I went to the local CVS drugstore this week. The clerk asked me if I wanted to contribute a dollar for fighting ALS. I said OK.
The clerk said, “It’s called Lou Garry’s disease.”
I said, “It’s Lou GEHRIG’s disease.” He looked puzzled.
“You know, Lou Gehrig. Played in the greatest number of major league (baseball) games in a row until Cal Ripkin, Jr. broke his record.”
“Who did he play for?”
“The Yankees. Played with Babe Ruth.”
“The Yankees? I HATE the Yankees!”
“But Gehrig was a good guy. Gary Cooper in ‘Pride of the Yankees’: ‘I consider myself the luckiest man on the face of the earth.'”
“Yeah, I think I heard of that. But I HATE the Yankees! I think I’ll stop asking (for ALS donations). Hope my manager doesn’t notice.”
Detroit Tigers outfielder Gary Sheffield apparently believes there are more Latin players, and fewer black players, in MLB, because Latinos are more “manageable” than blacks. Some sports writer suggested ed that it was a Don Imus moment. I disagree; I think it was an Al Campanis moment. Campanis was the Los Angeles Dodgers executive who infamously said on Nightline in 1987 that blacks did not have the “necessities” for managing a baseball team. I actually watched that episode of Nightline, in real time – those were the days – and Ted Koppel was gently trying to get Campanis to change his statement. It was a peculiar moment: Koppel, who admittedly knew little about baseball, breaks this big story on a show ostensibly honoring Jackie Robinson. Campanis was soon fired by the Dodgers, and MLB has made an effort to get teams to at least interview minority candidates. The strange thing about the Sheffield incident is that I hadn’t heard about it at all until I read it in the column.
That minor league manager’s meltdown, a big hit on You Tube, is part of a larger story on ABC News Monday night about hot-headed managers. The piece suggests that you not try these tactics at your own job, as tempting as it might be.
ESPN.com’s Jayson Stark notes that “racial issues are front and center for many Americans as (San Francisco Giants outfielder) Barry Bonds chases the all-time home run record.” A recent survey found that 52 percent of fans hope Bonds doesn’t break the record, while 37 percent of fans want him to surpass Hank Aaron’s mark, set in 1974. “However, race plays a unique role. Black fans in the survey are more than twice as likely to want Bonds to break Aaron’s record (74 percent to 28 percent), and 37 percent of black fans think Bonds used steroids, compared to 76 percent of white fans.

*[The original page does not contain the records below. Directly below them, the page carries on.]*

End auth_more.

Section auth_more_runs.
Import Auth Sample.


End auth_more_runs.

(* ===================================================================== *)
(** * The screens: filter, meter and timer *)
(* ===================================================================== *)

Section screens.
Import JS Screens.

Lemma filter_sublist {A} (p : A → bool) (l : list A) : List.filter p l `sublist_of` l.
Proof.
  induction l as [|x l IH]; simpl; [constructor|].
  destruct (p x); by constructor.
Qed.

(** X19.  Whatever the filter, the history screen shows recordings of the
    list, in the order of the list; a filter other than ['analyzed'] and
    ['unanalyzed'] shows the whole list. *)
Theorem filteredRecordings_sublist (filterType : string)
  (recordings : list (gmap string value)) :
  filteredRecordings filterType recordings `sublist_of` recordings
  ∧ (filterType ≠ "analyzed" → filterType ≠ "unanalyzed" →
     filteredRecordings filterType recordings = recordings).
Proof.
  unfold filteredRecordings. split.
  - destruct (String.eqb filterType "analyzed"); [apply filter_sublist|].
    destruct (String.eqb filterType "unanalyzed"); [apply filter_sublist|done].
  - intros Ha Hu. apply String.eqb_neq in Ha, Hu. by rewrite Ha, Hu.
Qed.

Lemma filteredRecordings_sublist_witness :
  filteredRecordings "all" [ {[ "analyzed" := VBool true ]}; ∅ ]
  = [ {[ "analyzed" := VBool true ]}; ∅ ].
Proof.
  by apply (proj2 (filteredRecordings_sublist "all" [ {[ "analyzed" := VBool true ]}; ∅ ])).
Defined.

(** X20.  The filters ['analyzed'] and ['unanalyzed'] split the list:
    every recording is shown by exactly one of them, the first shows those
    whose [analyzed] is truthy and the second the others. *)
Theorem filteredRecordings_partition (recordings : list (gmap string value)) :
  (filteredRecordings "analyzed" recordings ++ filteredRecordings "unanalyzed" recordings)%list
    ≡ₚ recordings
  ∧ (length (filteredRecordings "analyzed" recordings)
     + length (filteredRecordings "unanalyzed" recordings) = length recordings)%nat
  ∧ Forall (λ r, truthy (get r "analyzed") = true) (filteredRecordings "analyzed" recordings)
  ∧ Forall (λ r, truthy (get r "analyzed") = false)
      (filteredRecordings "unanalyzed" recordings).
Proof.
  unfold filteredRecordings. simpl.
  assert (Hperm : (List.filter (λ r, truthy (get r "analyzed")) recordings
                   ++ List.filter (λ r, negb (truthy (get r "analyzed"))) recordings)%list
                  ≡ₚ recordings).
  { induction recordings as [|r rs IH]; simpl; [done|].
    destruct (truthy (get r "analyzed")); simpl.
    - by rewrite IH.
    - by rewrite <- Permutation_middle, IH. }
  split; [done|]. split; [by rewrite <- length_app, Hperm|].
  split; apply Forall_forall; intros r Hr; apply list_elem_of_In, filter_In in Hr as [_ Hr];
    [done|by apply negb_true_iff].
Qed.

(** X21.  The waveform meter keeps a sliding window: after a push the
    array has one level more, capped at [maxBars], it ends with the new
    level, and it is the tail of the former levels followed by the new
    one. *)
Theorem pushLevel_window {A} (newLevel : A) (prev : list A) :
  length (pushLevel newLevel prev) = (length prev + 1) `min` maxBars
  ∧ last (pushLevel newLevel prev) = Some newLevel
  ∧ pushLevel newLevel prev `suffix_of` (prev ++ [newLevel])%list.
Proof.
  unfold pushLevel, slice, maxBars. simpl.
  destruct (30 <? length (prev ++ [newLevel]))%nat eqn:Hlen.
  - apply Nat.ltb_lt in Hlen. rewrite length_app in Hlen. simpl in Hlen.
    split; [|split].
    + rewrite length_drop, length_app. simpl. lia.
    + rewrite length_app. simpl.
      rewrite drop_app_le by lia. rewrite last_app. simpl. done.
    + apply suffix_drop.
  - apply Nat.ltb_ge in Hlen. rewrite length_app in Hlen. simpl in Hlen.
    split; [|split].
    + rewrite length_app. simpl. lia.
    + apply last_snoc.
    + done.
Qed.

“Blacks are nearly twice as likely to think Bonds has been treated unfairly (46 percent to 25 percent). Why? The survey found that 41 percent of black fans think this is due to the steroids issue, 25 percent think it’s because of his race, and 21 percent blame Bonds’ personality. For whites who think Bonds has been treated unfairly, 66 percent blame steroids. Virtually none blame race.”
The Sports Illustrated Box Seat survey yesterday asked: “Are you rooting for Barry Bonds to break Hank Aaron’s Home Run record?” It was an ongoing online tally:
Yes 11.9% 53
No 68.2% 304
Don’t care 20% 89
It’s generally agreed that Barry Bonds is selfish, moody and uncommunicative. I posit that that may be why he’s more popular with some blacks; that he’s selfish, moody and uncommunicative, and doesn’t care what The Man says. In any case, I don’t recall such a disparity over a sports figure since the O.J. murder trial.
All this talk about whether the commissioner of baseball should/will show up at when Barry Bonds hits home run #756, then Bonds goes on a homer drought, and he’s stuck at 746, with one dinger in 51 at-bats. Will he actually break the record, or not?
I don’t really follow NHL hockey, but I was rooting for the Buffalo Sabres; that didn’t take. So now, I’m rooting for their old opponent, the Ottawa Senators. I’ll always pick a cold-weather team over a team named for a Disney movie, the Anaheim Ducks. Naturally, the Stanley Cup goes to California.
I’m also not that hot on NBA basketball, but I’m pulling for Cleveland, even though Lebron James is the only player I can name on the squad. While the San Antonio Spurs have won championships in 1999, 2003, and 2005, the city of Cleveland hasn’t won a title of any kind since 1964, when the Cleveland Browns won the NFL Championship (pre-Super Bowl era). The Cleveland Indians last won the World Series in 1948 and the Cleveland Cavaliers have never won the NBA Finals, or played in them until 2007.